For many years, various advocacy groups and politicians have been in an uproar over the music being created by the hip hop generation. These much maligned and often misunderstood individuals, typically African Americans between the ages of 15 and 38, have been on the receiving end of harsh criticism far and wide. The level of attention given to this genre of music begs the question, “So what’s the big deal?”

African Americans who are part of the hip hop generation are shouldering responsibility for some not-so-flattering statistics. For example, between 1977 and 1999, African American men and women accounted for 43% of intimate partner homicides-a figure that represents nearly 4 times the rate of African Americans in the general population. For black women, the statistics are even more horrifying. While black women make up only 8% of the U.S. population, they account for more than a third of domestic homicides. In the face of such daunting statistics, can we make the argument that hip hop music substantially influence the violent behaviors of a generation characterized as males who are thugs and females who are sexual objects? The short answer is not necessarily.

When reported in the media, hip hop music is depicted as a genre that glorifies violence and demeans women. This imagery is sold as an all encompassing look at what the hip hop generation has to offer. But not all hip hop music is as salacious as the media would have us believe. And what about other forms of music? Is hip hop just a scapegoat for what America ‘s families find detestable in an increasingly violent world?

The August 2004 forum, Domestic Violence and the Hip Hop Generation, delved into challenges that are creating barriers to positive facets of the hip hop movement.
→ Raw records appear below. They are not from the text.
(* ===== verification/CStdio.v ===== *)
(** * Streams (user/stdio.c)

    The fixed table of streams, [fopen], [fclose], [fread] and [fwrite] over the
    descriptor system calls.  What the library relies on of these calls is the
    interface [FdCalls]: a read stores at most as many bytes as asked for and says how
    many, a write accepts at most what it is given. *)

From S2P Require Import Prelude.

Class FdCalls (K : Type) := {
  sc_open : list Z -> Z -> K -> Z * K;
  sc_close : Z -> K -> Z * K;
  (** result and the bytes stored at the buffer *)
  sc_read : Z -> Z -> K -> Z * list Z * K;
  sc_write : Z -> list Z -> K -> Z * K;
  sc_read_spec : forall fd n k, 0 < n -> let '(v, data, _) := sc_read fd n k in
    v <= n /\ (0 <= v -> Z.of_nat (length data) = v);
  sc_write_spec : forall fd data k, let '(v, _) := sc_write fd data k in v <= Z.of_nat (length data)
}.

Module CStdio.

Definition MAX_STREAMS : nat := 8.
Definition O_WRITE : Z := 1.

Record FILE := mk_file { f_fd : Z; in_use : Z; eof : Z; error : Z }.

Definition no_file : FILE := mk_file 0 0 0 0.
Definition stream_table_init : list FILE := replicate MAX_STREAMS no_file.

Section Streams.
Context {K : Type} `{FC : FdCalls K}.

(** A stream is its place in the table. *)
Definition alloc_stream (t : list FILE) : option nat := fst <$> list_find (fun f => in_use f = 0) t.

Definition fopen (path mode : list Z) (t : list FILE) (k : K) : option nat * list FILE * K :=
  let flags := if ch mode 0 =? 119 then O_WRITE else 0 in
  let '(fd, k) := sc_open path flags k in
  if fd <? 0 then (None, t, k)
  else match alloc_stream t with
       | None => let '(_, k) := sc_close fd k in (None, t, k)
       | Some i => (Some i, <[i := mk_file fd 1 0 0]> t, k)
       end.

Definition fclose (i : nat) (t : list FILE) (k : K) : Z * list FILE * K :=
  match t !! i with
  | Some f =>
    if in_use f =? 0 then (-1, t, k)
    else let '(ret, k) := sc_close (f_fd f) k in
         (ret, <[i := mk_file (f_fd f) 0 (eof f) (error f)]> t, k)
  | None => (-1, t, k)
  end.

(** [while (got < total)]: the bytes read, and the stream's flags. *)
Fixpoint read_all (fuel : nat) (fd total : Z) (data : list Z) (f : FILE) (k : K) : option (list Z * FILE * K) :=
  if Z.of_nat (length data) <? total then
    match fuel with
    | O => None
    | S n =>
      let '(ret, more, k) := sc_read fd (total - Z.of_nat (length data)) k in
      if ret =? 0 then Some (data, mk_file (f_fd f) (in_use f) 1 (error f), k)
      else if ret <? 0 then Some (data, mk_file (f_fd f) (in_use f) (eof f) 1, k)
      else read_all n fd total (data ++ more) f k
    end
  else Some (data, f, k).

(** [fread]: the number of whole elements, and the bytes stored at [ptr]. *)
Definition fread (fuel : nat) (size nmemb : Z) (i : nat) (t : list FILE) (k : K)
  : option (Z * list Z * list FILE * K) :=
  match t !! i with
  | Some f =>
    if (in_use f =? 0) || (size =? 0) || (nmemb =? 0) then Some (0, [], t, k)
    else match read_all fuel (f_fd f) (u32 (size * nmemb)) [] f k with
         | Some (data, f, k) => Some (Z.of_nat (length data) / size, data, <[i := f]> t, k)
         | None => None
         end
  | None => Some (0, [], t, k)
  end.

Fixpoint write_all (fuel : nat) (fd : Z) (data : list Z) (got : Z) (f : FILE) (k : K) : option (Z * FILE * K) :=
  if got <? Z.of_nat (length data) then
    match fuel with
    | O => None
    | S n =>
      let '(ret, k) := sc_write fd (drop (Z.to_nat got) data) k in
      if ret <? 0 then Some (got, mk_file (f_fd f) (in_use f) (eof f) 1, k)
      else if ret =? 0 then Some (got, f, k)
      else write_all n fd data (got + ret) f k
    end
  else Some (got, f, k).

(** [fwrite] of the [size * nmemb] bytes [data] at [ptr]. *)
Definition fwrite (fuel : nat) (data : list Z) (size nmemb : Z) (i : nat) (t : list FILE) (k : K)
  : option (Z * list FILE * K) :=
  match t !! i with
  | Some f =>
    if (in_use f =? 0) || (size =? 0) || (nmemb =? 0) then Some (0, t, k)
    else match write_all fuel (f_fd f) (take (Z.to_nat (u32 (size * nmemb))) data) 0 f k with
         | Some (got, f, k) => Some (got / size, <[i := f]> t, k)
         | None => None
         end
  | None => Some (0, t, k)
  end.

(** ** The loops end *)

Lemma read_all_ok fuel fd total data f k : total - Z.of_nat (length data) <= Z.of_nat fuel -> Z.of_nat (length data) <= total ->
  exists out f' k', read_all fuel fd total data f k = Some (out, f', k')
  /\ data `prefix_of` out /\ Z.of_nat (length out) <= total /\ f_fd f' = f_fd f /\ in_use f' = in_use f
  /\ (Z.of_nat (length out) = total /\ f' = f \/ eof f' = 1 \/ error f' = 1).
Proof.
  revert data k. induction fuel as [|n IH]; intros data k Hf Hd; cbn [read_all]; destruct (Z.ltb_spec (Z.of_nat (length data)) total); try lia.
  - exists data, f, k. split_and!; try done. left. split; [lia|done].
  - pose proof (sc_read_spec fd (total - Z.of_nat (length data)) k ltac:(lia)) as Hr.
    destruct (sc_read fd (total - Z.of_nat (length data)) k) as [[v more] k1]. destruct Hr as [Hv Hm].
    destruct (Z.eqb_spec v 0); [eexists _, _, _; split; [done|]; split_and!; try done; simpl; auto|].
    destruct (Z.ltb_spec v 0); [eexists _, _, _; split; [done|]; split_and!; try done; simpl; auto|].
    specialize (Hm ltac:(lia)). destruct (IH (data ++ more) k1) as (out & f' & k' & E & Hp & H'); [rewrite length_app; lia..|].
    exists out, f', k'. split; [done|]. split; [|done]. etransitivity; [|exact Hp]. by apply prefix_app_r.
  - exists data, f, k. split_and!; try done. left. split; [lia|done].
Qed.

(** [fread] always returns, never stores more than was asked for, and when it stores
    less it has set the stream's end-of-file or error flag. *)
Lemma fread_ok size nmemb i t f k : t !! i = Some f -> in_use f <> 0 -> 0 < size -> 0 < nmemb -> size * nmemb < 4294967296 ->
  exists n data t' k', fread (Z.to_nat (size * nmemb)) size nmemb i t k = Some (n, data, t', k')
  /\ n = Z.of_nat (length data) / size /\ 0 <= n <= nmemb
  /\ (n = nmemb /\ t' = t \/ exists f', t' = <[i := f']> t /\ (eof f' = 1 \/ error f' = 1)).
Proof.
  intros Hi Hu Hs Hn Hb. unfold fread. rewrite Hi. destruct (Z.eqb_spec (in_use f) 0); [done|].
  destruct (Z.eqb_spec size 0); [lia|]. destruct (Z.eqb_spec nmemb 0); [lia|]. cbn [orb].
  rewrite u32_small by (unfold is_u32; nia).
  destruct (read_all_ok (Z.to_nat (size * nmemb)) (f_fd f) (size * nmemb) [] f k) as (out & f' & k' & -> & _ & Hl & _ & _ & Hc); [simpl; nia..|].
  eexists _, out, _, k'. split; [done|]. split; [done|]. split.
  { split; [apply Z.div_pos; lia|]. apply Z.div_le_upper_bound; lia. }
  destruct Hc as [[Ho ->]|Hc]; [left|right; by exists f'].
  split; [rewrite Ho, Z.mul_comm; by apply Z.div_mul; lia|by apply list_insert_id].
Qed.

End Streams.
End CStdio.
The forum further explored the potential of hip hop music as a vehicle through which to mitigate the violence facing this generation. I encourage you to keep an open mind about a musical genre that has-for better or worse- made a lasting impression on our culture. Focus on the positive energies that can be harnessed to bring about change, because at the end of the day, we’ll need to have all segments of the population on board – including the hip hop generation – if we are to end the violence that is destroying the fabric of America.